Directions => Using the records below, output the stretch that opens with the line containing "let b := append b order in" and closes with the line containing "results = [true;", exactly and including both lines, with nothing more.

Supplied material =>
(* ===== verification/PriceTimeBook.v ===== *)
(** * class PriceTimeOrderBook (components/include/qtrader/PriceTimeOrderBook.hpp)

    The reference book: nodes from a pool, one doubly-linked FIFO per price in
    two ordered maps, and a hash map from order ids to nodes.  A [Node*] is the
    node's position in [_storage], [nullptr] is -1.  This file holds the
    definitions only. *)

From S2P Require Import Prelude BookTypes.

Module PriceTimeOrderBook.

Definition nullptr : Z := -1.

Record PriceLevel := mkLevel { head : Z; tail : Z }.

#[global] Instance eta_level : Eta PriceLevel := fun l => mkLevel (head l) (tail l).

Record Node := mkNode {
  id : Z;
  price : Z;
  remaining : Z;
  side : Side;
  state : OrderState;
  previous : Z;
  next : Z;
  free_next : Z
}.

#[global] Instance eta_node : Eta Node := fun n =>
  mkNode (id n) (price n) (remaining n) (side n) (state n) (previous n) (next n) (free_next n).

(** [Node{}] and [PriceLevel{}]. *)
Definition empty_node : Node := mkNode 0 0 0 Buy New nullptr nullptr nullptr.
Definition empty_level : PriceLevel := mkLevel nullptr nullptr.

#[global] Instance node_inhabited : Inhabited Node := populate empty_node.

Record t := mk {
  _storage : list Node;
  _capacity : Z;
  _free : Z;
  _active : Z;
  _orders : gmap Z Z;
  _bids : gmap Z PriceLevel;
  _asks : gmap Z PriceLevel
}.

#[global] Instance eta_book : Eta t := fun b =>
  mk (_storage b) (_capacity b) (_free b) (_active b) (_orders b) (_bids b) (_asks b).

(** ** The maps of price levels *)

(** [std::greater] orders the bids, [std::less] the asks. *)
Definition precedes (s : Side) (p q : Z) : bool :=
  match s with Buy => q <? p | Sell => p <? q end.

(** [levels.begin()]: the first entry in the map's order, none when it is empty. *)
Definition begin (s : Side) (m : gmap Z PriceLevel) : option (Z * PriceLevel) :=
  map_fold (fun p l first =>
    match first with
    | Some (q, _) => if precedes s q p then first else Some (p, l)
    | None => Some (p, l)
    end) None m.

Definition levels (b : t) (s : Side) : gmap Z PriceLevel :=
  match s with Buy => _bids b | Sell => _asks b end.
Definition upd_levels (b : t) (s : Side) (f : gmap Z PriceLevel -> gmap Z PriceLevel) : t :=
  match s with Buy => b <| _bids ::= f |> | Sell => b <| _asks ::= f |> end.

Definition node (b : t) (i : Z) : Node := (_storage b).[i].
Definition upd_node (b : t) (i : Z) (f : Node -> Node) : t :=
  b <| _storage ::= fun a => a.[i <- f a.[i]] |>.

(** ** Construction *)

(** [for (i = 0; i < capacity; ++i) { _storage[i].free_next = _free; _free = &_storage[i]; }] *)
Fixpoint thread_free (ahead : nat) (i : Z) (storage : list Node) (first : Z) : list Node * Z :=
  match ahead with
  | O => (storage, first)
  | S ahead' =>
      thread_free ahead' (i + 1) (storage.[i <- storage.[i] <| free_next := first |>]) i
  end.

Definition make (capacity : Z) : t :=
  let '(storage, free) :=
    thread_free (Z.to_nat capacity) 0 (replicate (Z.to_nat capacity) empty_node) nullptr in
  mk storage capacity free 0 ∅ ∅ ∅.

(** ** The node pool *)

Definition allocate (b : t) : t * Z :=
  if _free b =? nullptr then (b, nullptr)
  else
    let node' := _free b in
    let b := b <| _free := free_next (node b (_free b)) |> in
    let b := upd_node b node' (fun _ => empty_node) in
    (b <| _active ::= incr |>, node').

Definition release (b : t) (i : Z) : t :=
  let b := b <| _orders ::= delete (id (node b i)) |> in
  let b := upd_node b i (fun n => n <| free_next := _free b |>) in
  b <| _free := i |> <| _active ::= fun a => u64 (a - 1) |>.

(** ** The queues *)

(** [append_to(levels, order)], [levels] being the map of side [s]. *)
Definition append_to (b : t) (s : Side) (order : Z) : t :=
  let p := price (node b order) in
  let level := default empty_level (levels b s !! p) in
  let b := upd_node b order (fun n => n <| previous := tail level |>) in
  let '(b, level) :=
    if negb (tail level =? nullptr)
    then (upd_node b (tail level) (fun n => n <| next := order |>), level)
    else (b, level <| head := order |>) in
  upd_levels b s <[p := level <| tail := order |>]>.

Definition append (b : t) (order : Z) : t := append_to b (side (node b order)) order.

Definition unlink_from (b : t) (s : Side) (order : Z) : t :=
  let p := price (node b order) in
  match levels b s !! p with
  | None => b
  | Some level =>
      let '(b, level) :=
        if negb (previous (node b order) =? nullptr)
        then (upd_node b (previous (node b order)) (fun n => n <| next := next (node b order) |>), level)
        else (b, level <| head := next (node b order) |>) in
      let '(b, level) :=
        if negb (next (node b order) =? nullptr)
        then (upd_node b (next (node b order)) (fun n => n <| previous := previous (node b order) |>), level)
        else (b, level <| tail := previous (node b order) |>) in
      let b := upd_node b order (fun n => n <| previous := nullptr |> <| next := nullptr |>) in
      let b := upd_levels b s <[p := level]> in
      if head level =? nullptr then upd_levels b s (delete p) else b
  end.

Definition unlink (b : t) (order : Z) : t := unlink_from b (side (node b order)) order.

(** ** Matching *)

(** The inner loop, [while (taker.remaining != 0 && level.head != nullptr)];
    [s] is the side whose map [levels] is. *)
Fixpoint match_level (fuel : nat) (b : t) (s : Side) (taker match_price : Z)
    (out : list SinkEvent) : t * list SinkEvent :=
  match fuel with
  | O => (b, out)
  | S fuel' =>
      let maker := head (default empty_level (levels b s !! match_price)) in
      if (remaining (node b taker) =? 0) || (maker =? nullptr) then (b, out)
      else
        let quantity :=
          if remaining (node b taker) <? remaining (node b maker)
          then remaining (node b taker) else remaining (node b maker) in
        let b := upd_node b taker (fun n => n <| remaining ::= fun r => u64 (r - quantity) |>) in
        let b := upd_node b maker (fun n => n <| remaining ::= fun r => u64 (r - quantity) |>) in
        let out := out ++
          [on_trade (Trade.mk (id (node b maker)) (id (node b taker)) match_price quantity)] in
        if remaining (node b maker) =? 0 then
          let b := upd_node b maker (fun n => n <| state := Filled |>) in
          let out := out ++ [on_order (OrderUpdate.mk (id (node b maker)) Filled 0)] in
          let b := release (unlink_from b s maker) maker in
          match begin s (levels b s) with
          | None => (b, out)
          | Some (first, _) =>
              if negb (first =? match_price) then (b, out)
              else match_level fuel' b s taker match_price out
          end
        else
          let b := upd_node b maker (fun n => n <| state := PartiallyFilled |>) in
          let out := out ++ [on_order (OrderUpdate.mk (id (node b maker)) PartiallyFilled
            (remaining (node b maker)))] in
          match_level fuel' b s taker match_price out
  end.

(** The outer loop, [while (taker.remaining != 0 && !levels.empty())].  A round
    of either loop consumes a maker or exhausts the taker, so one round per node
    and one are enough fuel. *)
Fixpoint match_levels (fuel : nat) (b : t) (s : Side) (taker : Z) (type : OrderType)
    (out : list SinkEvent) : t * list SinkEvent :=
  match fuel with
  | O => (b, out)
  | S fuel' =>
      if remaining (node b taker) =? 0 then (b, out)
      else
        match begin s (levels b s) with
        | None => (b, out)
        | Some (match_price, _) =>
            let crosses := negb (is_limit type) ||
              (if is_buy (side (node b taker)) then match_price <=? price (node b taker)
               else price (node b taker) <=? match_price) in
            if negb crosses then (b, out)
            else
              let '(b, out) := match_level (S (length (_storage b))) b s taker match_price out in
              match_levels fuel' b s taker type out
        end
  end.

(** [match]: a buyer trades with the asks, a seller with the bids. *)
Definition match_taker (b : t) (taker : Z) (type : OrderType) (out : list SinkEvent) :
    t * list SinkEvent :=
  if is_buy (side (node b taker))
  then match_levels (S (length (_storage b))) b Sell taker type out
  else match_levels (S (length (_storage b))) b Buy taker type out.

(** ** Operations *)

Definition submit (b : t) (request : OrderRequest.t) (out : list SinkEvent) :
    t * bool * list SinkEvent :=
  let rid := OrderRequest.id request in
  let qty := OrderRequest.quantity request in
  let rejected := out ++ [on_order (OrderUpdate.mk rid Rejected qty)] in
  if (rid =? 0) || (qty =? 0) ||
     (is_limit (OrderRequest.type request) && (OrderRequest.price request <=? 0)) ||
     bool_decide (is_Some (_orders b !! rid))
  then (b, false, rejected)
  else
    let '(b, order) := allocate b in
    if order =? nullptr then (b, false, rejected)
    else
      let b := upd_node b order (fun n =>
        n <| id := rid |> <| side := OrderRequest.side request |>
          <| price := OrderRequest.price request |> <| remaining := qty |> <| state := New |>) in
      let b := b <| _orders ::= <[id (node b order) := order]> |> in
      let '(b, out) := match_taker b order (OrderRequest.type request) out in
      if remaining (node b order) =? 0 then
        let b := upd_node b order (fun n => n <| state := Filled |>) in
        (release b order, true, out ++ [on_order (OrderUpdate.mk (id (node b order)) Filled 0)])
      else if negb (is_limit (OrderRequest.type request)) then
        let b := upd_node b order (fun n => n <| state := Canceled |>) in
        (release b order, true,
         out ++ [on_order (OrderUpdate.mk (id (node b order)) Canceled (remaining (node b order)))])
      else
        let st := if remaining (node b order) =? qty then New else PartiallyFilled in
        let b := upd_node b order (fun n => n <| state := st |>) in
        let b := append b order in
        (b, true, out ++ [on_order (OrderUpdate.mk (id (node b order)) (state (node b order))
          (remaining (node b order)))]).

Definition cancel (b : t) (oid : Z) (out : list SinkEvent) : t * bool * list SinkEvent :=
  match _orders b !! oid with
  | None => (b, false, out)
  | Some order =>
      let b := unlink b order in
      let b := upd_node b order (fun n => n <| state := Canceled |>) in
      (release b order, true,
       out ++ [on_order (OrderUpdate.mk oid Canceled (remaining (node b order)))])
  end.

Definition modify (b : t) (oid new_price new_quantity : Z) (out : list SinkEvent) :
    t * bool * list SinkEvent :=
  match _orders b !! oid with
  | None => (b, false, out)
  | Some order =>
      if (new_price <=? 0) || (new_quantity =? 0) then (b, false, out)
      else
        let s := side (node b order) in
        let b := release (unlink b order) order in
        submit b (OrderRequest.mk oid s Limit new_price new_quantity) out
  end.

(** ** Queries *)

Definition active_orders (b : t) : Z := _active b.
Definition best_bid (b : t) : Z := from_option fst 0 (begin Buy (_bids b)).
Definition best_ask (b : t) : Z := from_option fst 0 (begin Sell (_asks b)).

End PriceTimeOrderBook.

(** ** A session *)

(** The calls of components/tests/PriceTimeOrderBookTest.cpp, with the results
    and the trades it asks for. *)
Example reference_session :
  let limit k s p q b := PriceTimeOrderBook.submit b (OrderRequest.mk k s Limit p q) in
  let '(b, results, out) :=
    foldl (fun '(b, results, out) call =>
      let '(b, ok, out) := call b out in (b, results ++ [ok], out))
      (PriceTimeOrderBook.make 32, [], [])
      [limit 1 Sell 101 5; limit 2 Sell 101 5; limit 3 Buy 101 7; limit 4 Buy 99 4; limit 5 Buy 99 4;
       (fun b => PriceTimeOrderBook.modify b 4 99 4);
       (fun b => PriceTimeOrderBook.submit b (OrderRequest.mk 6 Sell Market 0 5));
       (fun b => PriceTimeOrderBook.cancel b 4); (fun b => PriceTimeOrderBook.cancel b 999)] in
  results = [true; true; true; true; true; true; true; true; false] /\
  omap (fun e => match e with
    | on_trade tr => Some (Trade.maker_id tr, Trade.quantity tr)
    | on_order _ => None
    end) out = [(1, 5); (2, 2); (5, 4); (4, 1)] /\
  PriceTimeOrderBook.best_ask b = 101 /\ PriceTimeOrderBook.active_orders b = 1.
Proof. by vm_compute. Qed.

Answer box =>
        let b := append b order in
        (b, true, out ++ [on_order (OrderUpdate.mk (id (node b order)) (state (node b order))
          (remaining (node b order)))]).

Definition cancel (b : t) (oid : Z) (out : list SinkEvent) : t * bool * list SinkEvent :=
  match _orders b !! oid with
  | None => (b, false, out)
  | Some order =>
      let b := unlink b order in
      let b := upd_node b order (fun n => n <| state := Canceled |>) in
      (release b order, true,
       out ++ [on_order (OrderUpdate.mk oid Canceled (remaining (node b order)))])
  end.

Definition modify (b : t) (oid new_price new_quantity : Z) (out : list SinkEvent) :
    t * bool * list SinkEvent :=
  match _orders b !! oid with
  | None => (b, false, out)
  | Some order =>
      if (new_price <=? 0) || (new_quantity =? 0) then (b, false, out)
      else
        let s := side (node b order) in
        let b := release (unlink b order) order in
        submit b (OrderRequest.mk oid s Limit new_price new_quantity) out
  end.

(** ** Queries *)

Definition active_orders (b : t) : Z := _active b.
Definition best_bid (b : t) : Z := from_option fst 0 (begin Buy (_bids b)).
Definition best_ask (b : t) : Z := from_option fst 0 (begin Sell (_asks b)).

End PriceTimeOrderBook.

(** ** A session *)

(** The calls of components/tests/PriceTimeOrderBookTest.cpp, with the results
    and the trades it asks for. *)
Example reference_session :
  let limit k s p q b := PriceTimeOrderBook.submit b (OrderRequest.mk k s Limit p q) in
  let '(b, results, out) :=
    foldl (fun '(b, results, out) call =>
      let '(b, ok, out) := call b out in (b, results ++ [ok], out))
      (PriceTimeOrderBook.make 32, [], [])
      [limit 1 Sell 101 5; limit 2 Sell 101 5; limit 3 Buy 101 7; limit 4 Buy 99 4; limit 5 Buy 99 4;
       (fun b => PriceTimeOrderBook.modify b 4 99 4);
       (fun b => PriceTimeOrderBook.submit b (OrderRequest.mk 6 Sell Market 0 5));
       (fun b => PriceTimeOrderBook.cancel b 4); (fun b => PriceTimeOrderBook.cancel b 999)] in
  results = [true; true; true; true; true; true; true; true; false] /\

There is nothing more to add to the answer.